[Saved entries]
(* ===== verification/Database.v ===== *)
(** * Database: the tables behind the repositories and the SQL they run

    A table is the list of its rows in insertion order; the section [sql]
    gives the statements the repositories send (SELECT, UPDATE, DELETE,
    INSERT with and without ON CONFLICT, ORDER BY, LIMIT/OFFSET) their
    meaning, and the lemmas that the components' proofs use.  The columns
    and constraints are those of [db/migrations] once every migration has
    run.  NULLable columns are options; a CHECK, UNIQUE or FOREIGN KEY
    violation is the error [EDatabase] with the constraint's name. *)

From Stdlib Require Import ZArith.
From S2P Require Import Prelude GoLib GoTime Domain.

Local Open Scope Z_scope.

(** ** Rows that differ from the program's records *)

Record ProfileRow : Type := mkProfileRow {
  p_public_key : Bytes; p_username : option string; p_display_name : option string;
  p_bio : option string; p_avatar_hash : option string; p_avatar_bytes : option Bytes;
  p_avatar_content_type : option string; p_last_seen_at : Time; p_created_at : Time;
  p_updated_at : Time; p_deleted_at : option Time }.

Record BanRow : Type := mkBanRow {
  b_public_key : Bytes; b_is_banned : bool; b_reason : option string; b_banned_at : Time;
  b_expires_at : option Time }.

Record OutboxRow : Type := mkOutboxRow {
  ob_event_id : UUID; ob_device_id : string; ob_segment_id : string; ob_event_type : string;
  ob_payload : Bytes; ob_status : Z; ob_send_after : Time; ob_inflight_until : option Time;
  ob_attempts : Z; ob_created_at : Time; ob_expires_at : Time; ob_acked_at : option Time;
  ob_last_sent_at : option Time; ob_last_error : option string }.

Record SegmentRow : Type := mkSegmentRow {
  sg_device_id : string; sg_segment_id : string; sg_head_event_id : option UUID;
  sg_inflight_event_id : option UUID; sg_updated_at : Time }.

Record RoomRow : Type := mkRoomRow {
  r_room_id : UUID; r_owner_public_key : Bytes; r_title : string; r_description : option string;
  r_visibility : Z; r_avatar_hash : option string; r_avatar_bytes : option Bytes;
  r_avatar_content_type : option string; r_state_id : option UUID; r_created_at : Time;
  r_updated_at : Time; r_deleted_at : option Time }.

Record UsageRow : Type := mkUsageRow {
  u_user_public_key : Bytes; u_kind : string; u_bucket_start : Time; u_requests : Z;
  u_bytes_in : Z; u_bytes_out : Z; u_updated_at : Time }.

#[export] Instance OutboxRow_eq_dec : EqDecision OutboxRow.
Proof. solve_decision. Defined.
#[export] Instance SegmentRow_eq_dec : EqDecision SegmentRow.
Proof. solve_decision. Defined.

(** ** The tables, grouped by the component that owns them *)

Record IdentityDB : Type := mkIdentityDB {
  profiles : list ProfileRow;
  ban_statuses : list BanRow;
  auth_sessions : list Session;
  event_subscriptions : list Subscription;
  device_push_tokens : list DeviceRecord;
  key_packages : list KeyPackageRecord;
  user_usage_stats : list UsageRow }.

Record EventDB : Type := mkEventDB {
  user_events : list Event;
  outbox : list OutboxRow;
  outbox_segments : list SegmentRow }.

Record FriendDB : Type := mkFriendDB {
  friend_requests : list FriendRequestRecord;
  friends : list FriendRecord }.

◆ Assigned task ◆
Your answer must be the records themselves, output again exactly.

◆ Finished exercise ◆
(* ===== verification/Database.v ===== *)
(** * Database: the tables behind the repositories and the SQL they run

    A table is the list of its rows in insertion order; the section [sql]
    gives the statements the repositories send (SELECT, UPDATE, DELETE,
    INSERT with and without ON CONFLICT, ORDER BY, LIMIT/OFFSET) their
    meaning, and the lemmas that the components' proofs use.  The columns
    and constraints are those of [db/migrations] once every migration has
    run.  NULLable columns are options; a CHECK, UNIQUE or FOREIGN KEY
    violation is the error [EDatabase] with the constraint's name. *)

From Stdlib Require Import ZArith.
From S2P Require Import Prelude GoLib GoTime Domain.

Local Open Scope Z_scope.

(** ** Rows that differ from the program's records *)

Record ProfileRow : Type := mkProfileRow {
  p_public_key : Bytes; p_username : option string; p_display_name : option string;
  p_bio : option string; p_avatar_hash : option string; p_avatar_bytes : option Bytes;
  p_avatar_content_type : option string; p_last_seen_at : Time; p_created_at : Time;
  p_updated_at : Time; p_deleted_at : option Time }.

Record BanRow : Type := mkBanRow {
  b_public_key : Bytes; b_is_banned : bool; b_reason : option string; b_banned_at : Time;
  b_expires_at : option Time }.

Record OutboxRow : Type := mkOutboxRow {
  ob_event_id : UUID; ob_device_id : string; ob_segment_id : string; ob_event_type : string;
  ob_payload : Bytes; ob_status : Z; ob_send_after : Time; ob_inflight_until : option Time;
  ob_attempts : Z; ob_created_at : Time; ob_expires_at : Time; ob_acked_at : option Time;
  ob_last_sent_at : option Time; ob_last_error : option string }.

Record SegmentRow : Type := mkSegmentRow {
  sg_device_id : string; sg_segment_id : string; sg_head_event_id : option UUID;
  sg_inflight_event_id : option UUID; sg_updated_at : Time }.

Record RoomRow : Type := mkRoomRow {
  r_room_id : UUID; r_owner_public_key : Bytes; r_title : string; r_description : option string;
  r_visibility : Z; r_avatar_hash : option string; r_avatar_bytes : option Bytes;
  r_avatar_content_type : option string; r_state_id : option UUID; r_created_at : Time;
  r_updated_at : Time; r_deleted_at : option Time }.

Record UsageRow : Type := mkUsageRow {
  u_user_public_key : Bytes; u_kind : string; u_bucket_start : Time; u_requests : Z;
  u_bytes_in : Z; u_bytes_out : Z; u_updated_at : Time }.

#[export] Instance OutboxRow_eq_dec : EqDecision OutboxRow.
Proof. solve_decision. Defined.
#[export] Instance SegmentRow_eq_dec : EqDecision SegmentRow.
Proof. solve_decision. Defined.

(** ** The tables, grouped by the component that owns them *)

Record IdentityDB : Type := mkIdentityDB {
  profiles : list ProfileRow;
  ban_statuses : list BanRow;
  auth_sessions : list Session;
  event_subscriptions : list Subscription;
  device_push_tokens : list DeviceRecord;
  key_packages : list KeyPackageRecord;
  user_usage_stats : list UsageRow }.

Record EventDB : Type := mkEventDB {
  user_events : list Event;
  outbox : list OutboxRow;
  outbox_segments : list SegmentRow }.

Record FriendDB : Type := mkFriendDB {
  friend_requests : list FriendRequestRecord;
  friends : list FriendRecord }.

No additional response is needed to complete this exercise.